Zeichnung heißt aber auch Spuren hinterlassen, Bildzeichen zu hinterlegen in Zusammenhängen, die oft nicht in unmittelbarer Verbindung zu dieser Art der Einzeichnung stehen. Peter Riek verdeutlicht dies in seinen Straßenzeichnungen, die er auf seinen Wanderungen, Reisen, also seinen Bewegungen durch den geografischen Raum mit vergänglicher Kreide anfertigt, die vom nächsten Regen weggespült und wie auf einer Tafel wieder ausgelöscht wird, und die er mit dem Fotoapparat festhält. Von diesen Zeichnungen, die oft Abbild unserer naturwissenschaftlichen Illustration der Welt sind, bleibt nicht das Original zurück, sondern erneut dessen scheinbar wissenschaftlich fotografisches Dokument, das Zeugnis von einem zeichnerischen Vorgang gibt, bei dessen Urhebersuche uns Betrachtern nicht ganz geheuer sein kann. So tritt Peter Riek in diesem Zusammenhang als Spurensucher, Forscher und Sammler auf, der seine eigene anarchistische Zeichentätigkeit wie Bilde einer Naturgeschichte zu erforschen und zu dokumentieren scheint.

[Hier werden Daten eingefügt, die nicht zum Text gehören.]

(** A new instance of the class in the world of [lw]: a storage with
    its field defaults, constructed, beside the images and layer
    objects of [lw], with no connection. *)
Definition instantiate (lw : LWorld) : LWorld :=
  mkLWorld (after constructor (mkWorld storage_defaults (images (base lw)) (next_object (base lw)) (engine (base lw))))
           (mats lw) (next_mat lw) [].

(** ** Association lists *)

Section Assoc.
Context {K V : Type} `{EqDecision K}.

Definition assoc (k : K) (l : list (K * V)) : option V := (fun p => p.2.2) <$> list_find (fun kv => kv.1 = k) l.

Definition assoc_set (k : K) (v : V) (l : list (K * V)) : list (K * V) :=
  map (fun kv => if bool_decide (kv.1 = k) then (k, v) else kv) l.

Lemma assoc_cons k k' v l : assoc k ((k', v) :: l) = if bool_decide (k' = k) then Some v else assoc k l.
Proof.
  unfold assoc. simpl. case_bool_decide as H; case_decide; try done.
  by destruct (list_find _ l) as [[]|].
Qed.

Lemma assoc_set_cons k v k0 v0 l :
  assoc_set k v ((k0, v0) :: l) = (if bool_decide (k0 = k) then (k, v) else (k0, v0)) :: assoc_set k v l.
Proof. reflexivity. Qed.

In derartiger Komplexität präsentiert der Künstler nun auch sein auf Papier und anderen unterschiedlichen Trägermaterialien entstandenes zeichnerisches Werk, das in den jeweiligen Ausstellungssituationen kontextualisiert und in eine Konzeption überführt wird, bei dem die einzelne Arbeit nicht unmittelbar entscheidend ist, sondern der Zusammenhang, den es in der Summierung, Anordung und Systematisierung entfaltet. Am Naheliegendsten scheint dabei der Ausstellungsort zu sein. Für den Raum eines ehemaligen Schlachthauses wählt Peter Riek denn auch konsequent Zeichnungen von Knochen und organischen Bildentwürfen aus. Es handelt sich um Zeichnungen, die buchstäblich unter die Haut gehen, das Innere nach Außen kehren und es einem Verwertungszusammenhang unterziehen, bei dem das im Mittelpunkt steht, was im Schlachthaus als Abfallprodukt übrigbleibt: die Knochen. Dabei handelt es sich um eine Todesgeschichte. Wie in einem Altarschrein steht das Knochengerüt eines Pferdeskeletts, als sei der Abdecker gerade noch am Werk gewesen, im Zentrum eines Zusammenhangs, dem sich die Zeichnungen in unterschiedlichen Formatgrößen beigesellen. Dabei wird Zusammenhang und Systematik einerseits heraufbeschworen und andererseits auch unterlaufen. Der Schrein evoziert das Bild der Museumsvitrine, deren merkwürdige Zusammenstellung jedoch dem Bild eines ausgestellten Bildes des modernen naturwissenschaftlichen Erkenntnisstandes zu widersprechen scheint. Vielmehr wird hier erneut das Bild der manieristischen und barocken Wunderkammer heraufbeschworen, wie sie im 16. und 17. Jahrhundert an den feudalen und frühbürgerlichen Orten beliebt war und den ganzen Sammlerstolz in wissenschaftlicher und künstlerischer Hinsicht demonstrieren sollte. In der Wunderkammer, dem archaisch-feudalen Vorläufer unserer aufgeklärten, rationalisierten Museumslandschaften, manifestierte sich nicht der Eifer des Sammelns in der Sytematik, sondern im chaotisch kreativen Beieinander von Künstlichem, ästhetisch Raffinierten, von Fossilem und Naturwissenschaftlichem mit dem Kuriosen und Vergänglichen, an dessen Ende im Sinne des barocken Vanitasgedankens Tod und Verderben am Ende der Zeiten steht.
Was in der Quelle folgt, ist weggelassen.